Top of Data supplied

(** X9. [run_native_host] ends on every finite input: each round that does
    not end the loop consumes at least the four bytes of a length prefix, so
    that a quarter of the length of the input, and one, bound the number of
    rounds. *)
Theorem run_native_host_ends (fuel : nat) (w : io) :
  (length (stdin w) < 4 * fuel)%nat ->
  fst (run_native_host fuel w) <> Raise OutOfFuel.
Proof.
  revert w. induction fuel as [|fuel IH]; intros w Hlen; [lia|].
  cbn [run_native_host].
  destruct (echo_once_progress w) as (r & w' & -> & Hr & Hprog).
  destruct r as [[|]|e].
  - apply IH. destruct Hprog as [H|H]; [discriminate H | lia].
  - discriminate.
  - destruct (is_python_exception e) eqn:He;
      [|cbn [fst]; intros [= ->]; now apply Hr].
    unfold bindIO.
    destruct (write_outcome (error_payload (exn_str e)) w')
      as (r & w'' & -> & Hin & [-> | ->]).
    + apply IH. rewrite Hin. destruct Hprog as [H|H]; [discriminate H | lia].
    + discriminate.
Qed.

Lemma run_native_host_ends_witness :
  fst (run_native_host 3
         {| stdin := [x01; x00; x00; x00; x7b; x01; x00; x00; x00; x31];
            stdout := [] |})
  <> Raise OutOfFuel.
Proof.
  apply (run_native_host_ends 3). cbn. lia.
Defined.



(** X11. [None] is both the end of the input and the JSON value null: a
    frame whose payload is the text of null ends [run_native_host], which
    echoes nothing and leaves the frames that follow unread. *)
Theorem run_native_host_stops_at_null (b0 b1 b2 b3 : byte)
  (payload rest out : list byte) (text : pystr) (fuel : nat) :
  struct_unpack_I [b0; b1; b2; b3] = Ok (len payload) ->
  decode_utf8 payload = Ok text ->
  json_loads text = Ok JNull ->
  run_native_host (S fuel)
    {| stdin := b0 :: b1 :: b2 :: b3 :: payload ++ rest; stdout := out |}
  = (Ok tt, {| stdin := rest; stdout := out |}).
Proof.
  intros HL Hd Hn. cbn [run_native_host]. unfold echo_once, bindIO.
  rewrite (read_frame _ _ _ _ _ _ _ HL), Hd. cbn [bind]. rewrite Hn. reflexivity.
Qed.

Lemma run_native_host_stops_at_null_witness :
  run_native_host 1
    {| stdin := x04 :: x00 :: x00 :: x00 :: [x6e; x75; x6c; x6c]
                ++ frame_bytes screenshot_command;
       stdout := [] |}
  = (Ok tt, {| stdin := frame_bytes screenshot_command; stdout := [] |}).
Proof.
  apply (run_native_host_stops_at_null x04 x00 x00 x00 [x6e; x75; x6c; x6c]
           (frame_bytes screenshot_command) [] (txt "null") 0);
    reflexivity.
Defined.

(** ** The HTTP handler of the native host *)

Lemma dict_get_none_fresh (k : pystr) (d : list (pystr * json)) :
  dict_get k d = None -> existsb (pystr_eqb k) (map fst d) = false.
Proof.
  induction d as [|[k' v'] d IH]; [reflexivity|].
  cbn [dict_get map fst existsb]. destruct (pystr_eqb k k'); [discriminate|].
  exact IH.
Qed.

Lemma dict_set_same (k : pystr) (v : json) (d : list (pystr * json)) :
  dict_get k d = Some v -> dict_set k v d = d.
Proof.
  induction d as [|[k' v'] d IH]; [discriminate|].
  cbn [dict_get dict_set]. destruct (pystr_eqb k k').
  - now intros [= ->].
  - intros H. now rewrite IH.
Qed.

Bottom of Data supplied

Output the listing above word for word, from the opening line through the line that contains "run_native_host (S fuel)", and leave out everything after it.

(** X9. [run_native_host] ends on every finite input: each round that does
    not end the loop consumes at least the four bytes of a length prefix, so
    that a quarter of the length of the input, and one, bound the number of
    rounds. *)
Theorem run_native_host_ends (fuel : nat) (w : io) :
  (length (stdin w) < 4 * fuel)%nat ->
  fst (run_native_host fuel w) <> Raise OutOfFuel.
Proof.
  revert w. induction fuel as [|fuel IH]; intros w Hlen; [lia|].
  cbn [run_native_host].
  destruct (echo_once_progress w) as (r & w' & -> & Hr & Hprog).
  destruct r as [[|]|e].
  - apply IH. destruct Hprog as [H|H]; [discriminate H | lia].
  - discriminate.
  - destruct (is_python_exception e) eqn:He;
      [|cbn [fst]; intros [= ->]; now apply Hr].
    unfold bindIO.
    destruct (write_outcome (error_payload (exn_str e)) w')
      as (r & w'' & -> & Hin & [-> | ->]).
    + apply IH. rewrite Hin. destruct Hprog as [H|H]; [discriminate H | lia].
    + discriminate.
Qed.

Lemma run_native_host_ends_witness :
  fst (run_native_host 3
         {| stdin := [x01; x00; x00; x00; x7b; x01; x00; x00; x00; x31];
            stdout := [] |})
  <> Raise OutOfFuel.
Proof.
  apply (run_native_host_ends 3). cbn. lia.
Defined.



(** X11. [None] is both the end of the input and the JSON value null: a
    frame whose payload is the text of null ends [run_native_host], which
    echoes nothing and leaves the frames that follow unread. *)
Theorem run_native_host_stops_at_null (b0 b1 b2 b3 : byte)
  (payload rest out : list byte) (text : pystr) (fuel : nat) :
  struct_unpack_I [b0; b1; b2; b3] = Ok (len payload) ->
  decode_utf8 payload = Ok text ->
  json_loads text = Ok JNull ->
  run_native_host (S fuel)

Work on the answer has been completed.